There is grace for a patient's circumstances; there is also recognition of my own emotional and safety needs.  I will not win a prize at the end of the day for absorbing X amount of patient frustration.  It will not make me a better nurse to fail to stand up for myself.  As a culture, it is important to challenge the idea that it's okay for certain workers--any workers--be receive a degree of verbal or physical abuse, whether they're ED staff, teachers, food service, or whatever else.  Right now, we're seeing a lot of discussion about teacher's autonomy in the classroom, but I can also remember when I was student teaching a conversation with a parent that was furious that we scored their child a zero on a project that the child openly refused to do, how rudely they behaved in that moment--in other words, the disrespect to the career is not a new thing, though it does seem to be continually getting worse.  And for food service staff, well, there are too many examples of those to count, and I will never understand why an incorrect drink or burger is a reason to go nuclear on someone.  
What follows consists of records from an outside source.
Lemma float_to_int_spec signed mode G : truth G one -> wires G xs -> wires G (mode_lits mode) -> mode_length mode ->
  computes (float_to_int one operand signed mode) G (conversion_post signed mode).
Proof using L Hf.
  intros T Hx Hm Hl. pose proof Hf as [[He He'] Hm64 Hb Hsig [Hw Hw']]. unfold float_to_int, fi_exponent, fi_fraction, fi_sign.
  cbn [fi_bits fi_width fi_exp_width fi_mant_width].
  destruct (sign_lookup e m xs L) as (sg & Esg & Wsg & Vsg). assert (reads G sg (fun rho => f_sign eZ mZ (num rho xs))) as Rsg by (split; [by apply Wsg|by intros rho _]).
  assert (2 ^ 2 <= 2 ^ eZ) as P2 by (apply Z.pow_le_mono_r; lia). pose proof (f_bias_pos eZ ltac:(lia)) as Hbp.
  pose proof (exponent_number G Hx) as Nexp.
  assert (Z.of_nat (fi_bias operand + m) = f_base eZ mZ) as Ebase by (by rewrite Nat2Z.inj_add, bias_nat).
  gate nor_spec as z Vz.
  apply (reads_ext _ _ _ (fun rho => f_exponent eZ mZ (num rho xs) =? 0)) in Vz; [|intros rho _; by rewrite exponent_num].
  match type of T with truth ?G _ => destruct (const_small one G 1 e T ltac:(lia) ltac:(lia)) as (c1 & E1 & N1);
    destruct (const_small one G (f_base eZ mZ) (e + 1) T) as (ba & Eb & Nb);
      [rewrite Nat2Z.inj_add; unfold f_base; change (Z.of_nat 1) with 1; lia|lia|] end.
  eapply computes_const; [exact E1|]. gate mux_number as ef Ef. pose proof (effective_number _ ef T Ef) as Neff.
  eapply computes_const; [by rewrite Ebase|]. pose proof (significand_number _ z T Hx Vz) as Nsig.
  rewrite length_app, length_take, L. cbn [length]. replace (Nat.min m (m + e + 1)) with m by lia.
  gate uge_number as sl Sl. gate subtract_number as la La. gate subtract_number as ra Ra.
  gate shift_number as lf Lf. gate shift_number as rt Rt. gate mux_number as mg Mg.
  apply (number_ext _ _ _ _ (fun rho => let x := num rho xs in
    if f_base eZ mZ <=? f_effective eZ mZ x then shift_num true (Nat.max w (m + 1)) (f_significand eZ mZ x) (amount_left eZ mZ x)
    else shift_num false (Nat.max w (m + 1)) (f_significand eZ mZ x) (amount_right eZ mZ x))) in Mg.
  2:{ intros rho _. cbv beta. unfold amount_left, amount_right. by rewrite Nat2Z.inj_add. }
  pose proof (magnitude_number _ mg T Mg) as Nmg. eapply computes_const; [exact Esg|].
  destruct (head_odd (take w mg)) as (lsb & -> & Wlsb & Vlsb); [rewrite (nm_length _ _ _ _ Nmg); lia|].
  assert (reads G7 lsb (fun rho => Z.odd (f_quotient eZ mZ (num rho xs)))) as Rlsb.
  { split; [apply Wlsb, Nmg|]. intros rho Hr. rewrite Vlsb, (nm_num _ _ _ _ Nmg rho Hr). rewrite <- !Z.bit0_odd. apply Z.mod_pow2_bits_low. lia. }
  assert (Z.of_nat (Nat.max w (m + 1)) < 2 ^ Z.of_nat (e + 1)) as Hroom.
  { assert (2 ^ (eZ - 1) < 2 ^ (eZ + 1)) by (apply Z.pow_lt_mono_r; lia). rewrite Nat2Z.inj_add. change (Z.of_nat 1) with 1. lia. }
  assert (e + 1 <= 64)%nat as He64 by lia. gate increment_number as inc Inc.
  apply (reads_ext _ _ _ (fun rho => round_up (mode_num rho mode) (f_sign eZ mZ (num rho xs)) (f_numerator eZ mZ (num rho xs)) (f_denominator eZ mZ (num rho xs)))) in Inc.
  2:{ intros rho _. cbv beta. rewrite <- increment_exact by lia. unfold amount_right. by rewrite Nat2Z.inj_add. }
  rewrite (nm_length _ _ _ _ Nmg).
  eapply computes_bind; [apply (adder_spec _ w); eauto with wires; [apply Nmg|apply length_zeros]|].
  intros r G9 X Hsum. advance X. clear X. destruct (rounded_sum _ mode inc (take w mg) r T Nmg Inc Hsum) as [Nr Rr]. destruct r as [rounded carry].
  cbn [fst snd] in *. pose proof (nm_length _ _ _ _ Nr) as Lr. pose proof (nm_wires _ _ _ _ Nr) as Wr.
  gate conversion_fits_spec as fits Fits.
  apply (reads_ext _ _ _ (fun rho => rounded_ok signed wZ (f_sign eZ mZ (num rho xs)) (2 ^ wZ <=? sum_of mode rho) (sum_of mode rho mod 2 ^ wZ))) in Fits.
  2:{ intros rho Hr. cbv beta. by rewrite (proj2 Rsg rho Hr), (proj2 Rr rho Hr), (nm_num _ _ _ _ Nr rho Hr). }
  destruct signed; cbn [negb].
  - eapply computes_bind; [by apply (neg_bits_spec one _ w)|]. intros ng G11 X Ng. cbv beta in Ng. advance X. clear X.
    eapply computes_bind; [eapply (mux_number one _ w); eassumption|]. intros rs G12 X Rs. cbv beta in Rs. advance X.
    apply computes_ret. split; [|exact Fits]. eapply number_ext; [exact Rs|]. intros rho Hr. cbv beta. unfold float_to_int_value. cbn [andb].
    rewrite (nm_num _ _ _ _ Nr rho Hr), value_of_sum. destruct (f_sign _ _ _); [|done]. by rewrite opp_mod by lia.
  - apply computes_ret. split; [|exact Fits]. eapply number_ext; [exact Nr|]. intros rho Hr. cbv beta. by rewrite value_of_sum.
Qed.
(* ===== verification/FloatTheorems.v ===== *)
(** * The theorems of the floating-point circuits

    The comparisons and the conversions of [FloatCircuits] against the
    Standard Library's IEEE 754 numbers, on any lawful sink of clauses: [decode]
    maps the bits of a format to a [spec_float], [SFcompare] compares and
    [binary_normalize] rounds an integer to it. *)
From S2P Require Import Prelude Words ApInt ApIntSpec Lang LangSpec SatSolver SatLits Dag Bits Gates FloatCircuits Bitblast.
From S2P Require Import FloatSem GateSpec CircuitSpec CircuitWord FloatSpec FloatInt.
From Stdlib Require Import SpecFloat.
#[local] Open Scope Z_scope.

(** ** Definitions of the statements *)

(** The integer that IEEE 754 converts a number to, when the destination of
    [w] bits can hold it. *)
Definition converted (signed : bool) (w mode : Z) (x : spec_float) : option Z :=
  match x with
  | S754_zero _ => Some 0
  | S754_finite s _ _ =>
    let r := int_magnitude mode x in
    if fits_range signed w s r then Some (if s then - r else r) else None
  | _ => None
  end.

(** [encode_float_to_int] and then [float_to_int_defined]. *)
Definition conversion {S} `{CnfSink S} (one : Lit) (operand : FloatToInt) (signed : bool) (mode : option (list Lit)) :
    Gate S (list Lit * Lit) :=
  '(bits, fits) ← float_to_int one operand signed mode;
  defined ← float_to_int_defined one operand signed (Some fits) mode;
  mret (bits, defined).

(** ** Lemmas *)
Lemma fits_zero signed w s : 1 <= w -> fits_range signed w s 0 = true.
Proof.
  intros Hw. assert (0 < 2 ^ (w - 1) /\ 0 < 2 ^ w) as [P1 P] by (split; apply Z.pow_pos_nonneg; lia).
  unfold fits_range. destruct signed, s; lia.
Qed.

Lemma converted_spec e m signed w mode x : 2 <= e -> 0 <= m -> 1 <= w ->
  convertible e m signed w mode x = (mode <=? 4) && bool_decide (is_Some (converted signed w mode (decode e m x))) /\
  forall v, converted signed w mode (decode e m x) = Some v -> float_to_int_value e m signed w mode x = v mod 2 ^ w.
Proof.
  intros He Hm Hw. pose proof (to_int_decode e m He Hm mode x) as T. unfold convertible, float_to_int_value.
  destruct (f_finite e m x) eqn:Ef.
  - rewrite T by done. assert (converted signed w mode (decode e m x) =
      if fits_range signed w (f_sign e m x) (int_magnitude mode (decode e m x)) then
        Some (if f_sign e m x then - int_magnitude mode (decode e m x) else int_magnitude mode (decode e m x)) else None) as ->.
    { unfold f_finite, decode in *. apply negb_true_iff in Ef. rewrite Ef. destruct (f_significand e m x); [|done|];
        cbn [converted int_magnitude]; rewrite fits_zero by done; by destruct (f_sign e m x). }
    set (r := int_magnitude _ _). cbn [andb]. rewrite (andb_comm (fits_range _ _ _ _)). unfold fits_range.
    destruct signed, (f_sign e m x); cbn [andb]; case_match; (split; [f_equal; symmetry; first [apply bool_decide_true; by eauto|apply bool_decide_false; by intros [? ?]]|]);
      intros v [= <-]; [done..|by assert (r = 0) as -> by lia|done].
  - unfold f_finite, decode in *. apply negb_false_iff in Ef. rewrite Ef.
    split; [|by destruct (f_fraction m x =? 0)]. destruct (f_fraction m x =? 0); cbn [converted];
      by rewrite bool_decide_false, andb_false_r by (by intros [? ?]).
Qed.

(** ** Inputs of the witnesses: two words of binary32 and a rounding mode over
    the variables of a context that holds variable 0 true *)
Definition one_lit : Lit := lit_positive 0.
Definition word_at (first w : nat) : list Lit := map lit_positive (seq first w).
Definition sample_ctx : Ctx := mkCtx 100 (fun rho => lit_true rho one_lit = true).

Lemma sample_truth : truth sample_ctx one_lit.
Proof. split; [cbv; lia|]. by intros rho Hr. Qed.

Lemma sample_word first w : (first + w <= 100)%nat -> wires sample_ctx (word_at first w).
Proof.
  intros Hw. apply list.Forall_forall. intros l (i & -> & Hi)%list_elem_of_fmap. apply elem_of_seq in Hi.
  unfold wire, lit_positive. rewrite lit_var_new. cbn. lia.
Qed.

Lemma binary32_format w : (1 <= w <= 128)%nat -> convertible_format 8 23 w.
Proof. intros Hw. split; [lia..| | |]; [by vm_compute|by vm_compute|]. split; [lia|]. change (2 ^ (Z.of_nat 8 - 1)) with 128. lia. Qed.

(** ** Properties *)

(** On any lawful sink the comparison circuit of two words of a format
    computes the IEEE 754 comparison of the numbers they encode: zeros are
    equal, a NaN is unordered, and infinities and subnormals have their order. *)
Theorem float_comparison_ieee {S} `{CnfLaws S} one k e m a b G : is_float_test k = true -> (1 <= e)%nat ->
  truth G one -> wires G a -> wires G b -> length a = (m + e + 1)%nat -> length b = (m + e + 1)%nat ->
  computes (float_compare one k e m a b) G (fun r G' => number G' 1 r (fun rho =>
    Z.b2z (float_op (Z.of_nat e) (Z.of_nat m) k (num rho a) (num rho b)))).
Proof. apply float_compare_spec. Qed.

Lemma float_comparison_ieee_witness :
  computes (S:=Solver) (float_compare one_lit SymKind.Lt 8 23 (word_at 1 32) (word_at 33 32)) sample_ctx
    (fun r G' => number G' 1 r (fun rho =>
      Z.b2z (float_op (Z.of_nat 8) (Z.of_nat 23) SymKind.Lt (num rho (word_at 1 32)) (num rho (word_at 33 32))))).
Proof.
  apply (float_comparison_ieee one_lit SymKind.Lt 8 23); try done; [lia|apply sample_truth|apply sample_word; lia..].
Defined.

(** C39: on any lawful sink the integer-to-float circuit computes, for an
    integer below [2 ^ bias] in magnitude, the number that IEEE 754 rounds it
    to, to nearest with ties to even. *)
Theorem int_to_float_rounds {S} `{CnfLaws S} one signed value e m G : truth G one -> wires G value -> (0 < length value)%nat ->
  (2 <= e <= 64)%nat ->
  computes (int_to_float one value signed e m) G (fun r G' => wires G' r /\ length r = (m + e + 1)%nat /\
    always G' (fun rho => let z := int_value signed (length value) (num rho value) in
      Z.abs z < 2 ^ f_bias (Z.of_nat e) ->
      decode (Z.of_nat e) (Z.of_nat m) (num rho r) = binary_normalize (Z.of_nat m + 1) (2 ^ (Z.of_nat e - 1)) z 0 false)).
Proof.
  intros T Hv Hl He. eapply computes_weaken; [apply (int_to_float_spec one signed value (length value)); [done..|lia]|].
  intros r G' X [L W V]. split; [done|]. split; [done|]. intros rho Hr z Hz. rewrite (V rho Hr). cbv zeta. fold z.
  by apply decode_int_to_float; [lia..|].
Qed.

Lemma int_to_float_rounds_witness :
  computes (S:=Solver) (int_to_float one_lit (word_at 1 64) true 8 23) sample_ctx (fun r G' => wires G' r /\ length r = (23 + 8 + 1)%nat /\
    always G' (fun rho => let z := int_value true (length (word_at 1 64)) (num rho (word_at 1 64)) in
      Z.abs z < 2 ^ f_bias (Z.of_nat 8) ->
      decode (Z.of_nat 8) (Z.of_nat 23) (num rho r) = binary_normalize (Z.of_nat 23 + 1) (2 ^ (Z.of_nat 8 - 1)) z 0 false)).
Proof.
  apply (int_to_float_rounds one_lit true (word_at 1 64) 8 23); [apply sample_truth|apply sample_word; lia|cbn; lia|lia].
Defined.

(** C40: on any lawful sink, for a signed destination of at least two bits or an
    unsigned one and a format whose exponent range covers the destination
    ([convertible_format]), the float-to-int circuit and its definedness
    circuit agree with IEEE 754 in every rounding mode: the conversion is
    defined exactly when the mode is one of the five and the number rounds to
    an integer the destination can hold, and then its bits are that integer's. *)
Theorem float_to_int_ieee {S} `{CnfLaws S} one signed e m w xs mode G : length xs = (m + e + 1)%nat -> convertible_format e m w ->
  (signed = true -> 2 <= w)%nat -> truth G one -> wires G xs -> wires G (mode_lits mode) -> mode_length mode ->
  computes (conversion one (mkFloatToInt xs w e m) signed mode) G (fun '(bits, defined) G' =>
    wires G' bits /\ length bits = w /\ wire G' defined /\ always G' (fun rho =>
      let target := converted signed (Z.of_nat w) (mode_num rho mode) (decode (Z.of_nat e) (Z.of_nat m) (num rho xs)) in
      (lit_true rho defined = true <-> mode_num rho mode <= 4 /\ is_Some target) /\
      forall v, target = Some v -> num rho bits = v mod 2 ^ Z.of_nat w)).
Proof.
  intros L Hf Hs T Hx Hm Hl. unfold conversion. pose proof Hf as [[He _] _ _ _ [Hw _]].
  eapply computes_bind; [by apply (float_to_int_spec one e m w xs)|]. intros [bits fits] G1 X [[Lb Wb Nb] Rf]. cbn [fst snd] in *. advance X.
  eapply computes_bind; [by apply (float_to_int_defined_spec one e m w xs)|]. intros d G2 X2 [Wd Vd]. cbn beta in Vd.
  apply computes_ret. split; [by eapply wires_mono|]. split; [done|]. split; [done|]. intros rho Hr. cbv zeta.
  destruct (converted_spec (Z.of_nat e) (Z.of_nat m) signed (Z.of_nat w) (mode_num rho mode) (num rho xs)) as [Ec Ev]; [lia..|].
  rewrite (Vd rho Hr), Ec, andb_true_iff, Z.leb_le, bool_decide_eq_true. split; [done|].
  intros v Hv. rewrite (Nb rho) by (by apply X2). by apply Ev.
Qed.

Lemma float_to_int_ieee_witness :
  computes (S:=Solver) (conversion one_lit (mkFloatToInt (word_at 1 32) 32 8 23) true (Some (word_at 33 3))) sample_ctx
    (fun '(bits, defined) G' =>
      wires G' bits /\ length bits = 32%nat /\ wire G' defined /\ always G' (fun rho =>
        let target := converted true (Z.of_nat 32) (mode_num rho (Some (word_at 33 3)))
          (decode (Z.of_nat 8) (Z.of_nat 23) (num rho (word_at 1 32))) in
        (lit_true rho defined = true <-> mode_num rho (Some (word_at 33 3)) <= 4 /\ is_Some target) /\
        forall v, target = Some v -> num rho bits = v mod 2 ^ Z.of_nat 32)).
Proof.
  apply (float_to_int_ieee one_lit true 8 23 32); [done|apply binary32_format; lia|lia|apply sample_truth|apply sample_word; lia..|].
  intros ls [= <-]. cbn. lia.
Defined.
(* ===== verification/BlastSpec.v ===== *)
(** * What the encoders of the bit-blaster produce

    Triples for the encoders' monad and, kind by kind, the bits an encoder
    returns against [class_value]. *)
From S2P Require Import Prelude Words ApInt ApIntSpec LimbArith Lang LangSpec SatSolver SatLits Dag Bits Gates FloatCircuits.
From S2P Require Import Bitblast BlastSem GateSpec CircuitSpec CircuitWord.
#[local] Open Scope nat_scope.

(** The numbers and definedness bits that literals read as. *)
Definition rvals (bs : list (list Lit)) (rho : valuation) (k : nat) : Z := num rho (default [] (bs !! k)).
Definition rdefs (ds : list Lit) (rho : valuation) (k : nat) : bool :=
  match ds !! k with Some d => lit_true rho d | None => false end.

Lemma num_agree G rho rho' ls : wires G ls -> agree (cvars G) rho rho' -> num rho ls = num rho' ls.
Proof.
  intros Hw A. unfold num. f_equal. unfold bits. apply map_ext_in. intros l Hl.
  apply (lit_true_agree _ _ _ _ A). unfold wires in Hw. rewrite Forall_forall in Hw. by apply Hw.
Qed.

Lemma class_value_ext {V F} (graph : Dag SymKind.t (SymPayload V F) unit) sh w vals vals' defs defs' id c cs :
  (forall k, vals k = vals' k) -> (forall k, defs k = defs' k) ->
  class_value graph sh w vals defs id c cs = class_value graph sh w vals' defs' id c cs.
Proof.
  intros Hv Hd. destruct c; cbn [class_value]; rewrite ?Hv, ?Hd; try done.
  destruct (owner graph sh cs w); cbn; by rewrite ?Hv.
Qed.

Lemma class_defined_ext vals vals' defs defs' c cs : (forall k, vals k = vals' k) -> (forall k, defs k = defs' k) ->
  class_defined vals defs c cs = class_defined vals' defs' c cs.
Proof.
  intros Hv Hd. assert (forallb defs cs = forallb defs' cs) as E by (induction cs; cbn; congruence).
  destruct c; cbn [class_defined]; rewrite ?Hv, ?Hd, ?E; done.
Qed.

Lemma same_width_inv ws a c v : same_width ws a c = Some v -> ws !! a = Some v /\ ws !! c = Some v.
Proof.
  unfold same_width. destruct (ws !! a) as [x|]; [|done]. destruct (ws !! c) as [y|]; [|done]. cbn.
  destruct (Nat.eqb_spec x y) as [->|]; [|done]. by intros [= ->].
Qed.

Section encoders.
Context {S : Type} `{CnfLaws S} {V F : Type}.
Context (graph : Dag SymKind.t (SymPayload V F) unit) (widths : list (option nat)) (floats : list bool).

(** ** Triples *)
Definition encodes {A} (m : Enc A) (b : Blaster S) (G : Ctx) (K : A -> Blaster S -> Ctx -> Prop) : Prop :=
  stands G (solver b) -> local G ->
  exists a b' G', m b = Ok (a, b') /\ stands G' (solver b') /\ local G' /\ extends G G' /\ K a b' G'.

Lemma encodes_ret {A} (a : A) b G (K : A -> Blaster S -> Ctx -> Prop) : K a b G -> encodes (mret a) b G K.
Proof. intros HK Hs Hl. exists a, b, G. by repeat (split; [done || reflexivity|]). Qed.

Lemma encodes_bind {A B} (m : Enc A) (k : A -> Enc B) b G K1 K :
  encodes m b G K1 ->
  (forall a b1 G1, extends G G1 -> K1 a b1 G1 -> encodes (k a) b1 G1 K) ->
  encodes (m ≫= k) b G K.
Proof.
  intros Hm Hk Hs Hl. destruct (Hm Hs Hl) as (a & b1 & G1 & E1 & S1 & L1 & X1 & HK1).
  destruct (Hk a b1 G1 X1 HK1 S1 L1) as (c & b2 & G2 & E2 & S2 & L2 & X2 & HK).
  exists c, b2, G2. unfold mbind, enc_bind. rewrite E1. split; [done|]. split; [done|]. split; [done|].
  split; [by etransitivity|done].
Qed.

Lemma encodes_weaken {A} (m : Enc A) b G (K K' : A -> Blaster S -> Ctx -> Prop) :
  encodes m b G K -> (forall a b' G', extends G G' -> K a b' G' -> K' a b' G') -> encodes m b G K'.
Proof.
  intros Hm HK Hs Hl. destruct (Hm Hs Hl) as (a & b1 & G1 & E1 & S1 & L1 & X1 & HK1). exists a, b1, G1. auto 6.
Qed.

(** A step that only reads the state. *)
Lemma encodes_read {A B} (m : Enc A) (k : A -> Enc B) b G a K :
  m b = Ok (a, b) -> encodes (k a) b G K -> encodes (m ≫= k) b G K.
Proof.
  intros E Hk Hs Hl. destruct (Hk Hs Hl) as (c & b2 & G2 & E2 & Hrest). exists c, b2, G2.
  unfold mbind, enc_bind. by rewrite E.
Qed.

Lemma encodes_done {A} (m : Enc A) b G a (K : A -> Blaster S -> Ctx -> Prop) : m b = Ok (a, b) -> K a b G -> encodes m b G K.
Proof. intros E HK Hs Hl. exists a, b, G. rewrite E. by repeat (split; [done || reflexivity|]). Qed.

Lemma encodes_circuit {A} (m : Lit -> Gate S A) b G (K : A -> Blaster S -> Ctx -> Prop) :
  computes (m (b_one b)) G (fun a G' => forall s, K a (set_solver s b) G') -> encodes (circuit m) b G K.
Proof.
  intros Hm Hs Hl. destruct (Hm (solver b) Hs Hl) as (a & s & G' & E & S' & L' & X & HK).
  exists a, (set_solver s b), G'. unfold circuit. rewrite E. auto 6.
Qed.

Lemma circuit_step {A} (m : Lit -> Gate S A) b G (K : A -> Ctx -> Prop) : computes (m (b_one b)) G K ->
  encodes (circuit m) b G (fun a b' G' => (exists s, b' = set_solver s b) /\ K a G').
Proof. intros Hm. apply encodes_circuit. eapply computes_weaken; [exact Hm|]. eauto. Qed.

Lemma encodes_modify f b G (K : unit -> Blaster S -> Ctx -> Prop) : solver (f b) = solver b -> K tt (f b) G -> encodes (modify f) b G K.
Proof.
  intros E HK Hs Hl. exists tt, (f b), G. unfold modify. split; [done|]. rewrite E. by repeat (split; [done || reflexivity|]).
Qed.

(** ** What holds of the nodes encoded so far *)
Record nodes_ok (n : nat) (ws : list nat) (b : Blaster S) (G : Ctx) : Prop := {
  no_one : truth G (b_one b);
  no_bits : forall c ls, b_bits b !! c = Some ls -> wires G ls /\ ws !! c = Some (length ls);
  no_len : n <= length (b_bits b);
  no_defined : wires G (b_defined b);
  no_dlen : n <= length (b_defined b);
}.

Lemma nodes_ok_mono n ws b s G G' : extends G G' -> nodes_ok n ws b G -> nodes_ok n ws (set_solver s b) G'.
Proof.
  intros X [T B L D M]. split; [by eapply truth_mono| |done|by eapply wires_mono|done].
  intros c ls Hc. destruct (B c ls Hc). split; [by eapply wires_mono|done].
Qed.

Lemma nodes_ok_ext n ws b G G' : extends G G' -> nodes_ok n ws b G -> nodes_ok n ws b G'.
Proof. intros X N. apply (nodes_ok_mono _ _ _ (solver b) _ _ X) in N. by destruct b. Qed.

Lemma rvals_agree n ws b G rho rho' c : nodes_ok n ws b G -> agree (cvars G) rho rho' ->
  rvals (b_bits b) rho c = rvals (b_bits b) rho' c.
Proof.
  intros N A. unfold rvals. destruct (b_bits b !! c) as [ls|] eqn:E; [|done].
  eapply num_agree; [apply (no_bits _ _ _ _ N c ls E)|done].
Qed.

Lemma rdefs_agree n ws b G rho rho' c : nodes_ok n ws b G -> agree (cvars G) rho rho' ->
  rdefs (b_defined b) rho c = rdefs (b_defined b) rho' c.
Proof.
  intros N A. unfold rdefs. destruct (b_defined b !! c) as [d|] eqn:E; [|done].
  apply (lit_true_agree _ _ _ _ A). by eapply wires_lookup; [apply N|].
Qed.

Lemma bits_of_run n ws b G c : nodes_ok n ws b G -> c < n ->
  exists ls, bits_of c b = Ok (ls, b) /\ wires G ls /\ ws !! c = Some (length ls) /\
    b_bits b !! c = Some ls /\ forall rho, rvals (b_bits b) rho c = num rho ls.
Proof.
  intros N Hc. destruct (lookup_lt_is_Some_2 (b_bits b) c) as [ls E]; [pose proof (no_len _ _ _ _ N); lia|].
  exists ls. destruct (no_bits _ _ _ _ N c ls E). unfold bits_of, gets, mbind, enc_bind, expect, rvals. rewrite E. done.
Qed.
In short, we as a culture have collectively allowed this to happen, by not correcting the behavior.  That's an overly simplified statement, to be sure, particularly when we factor in the medical caveats in the hospital setting.  My goal in my practice is to ensure that the boundary is set, for my sake, the patient's sake, and the patient's family's sake.  For the patient and their families, an escalation of the situation will not have the excuse of ignorance, that they were unaware they had crossed a line.  For myself, reaffirming the boundary is an act of self-compassion, one that helps me make tough but necessary decisions and ultimately enforce them.  For my peers, I don't want to hand any of them over to a situation they don't feel safe in either by not deescalating where I'm able to or hesitating too long to call for additional hands.  I am testing my own balance between being gracious to the circumstances while also ensuring it is not at the sacrifice of my own needs.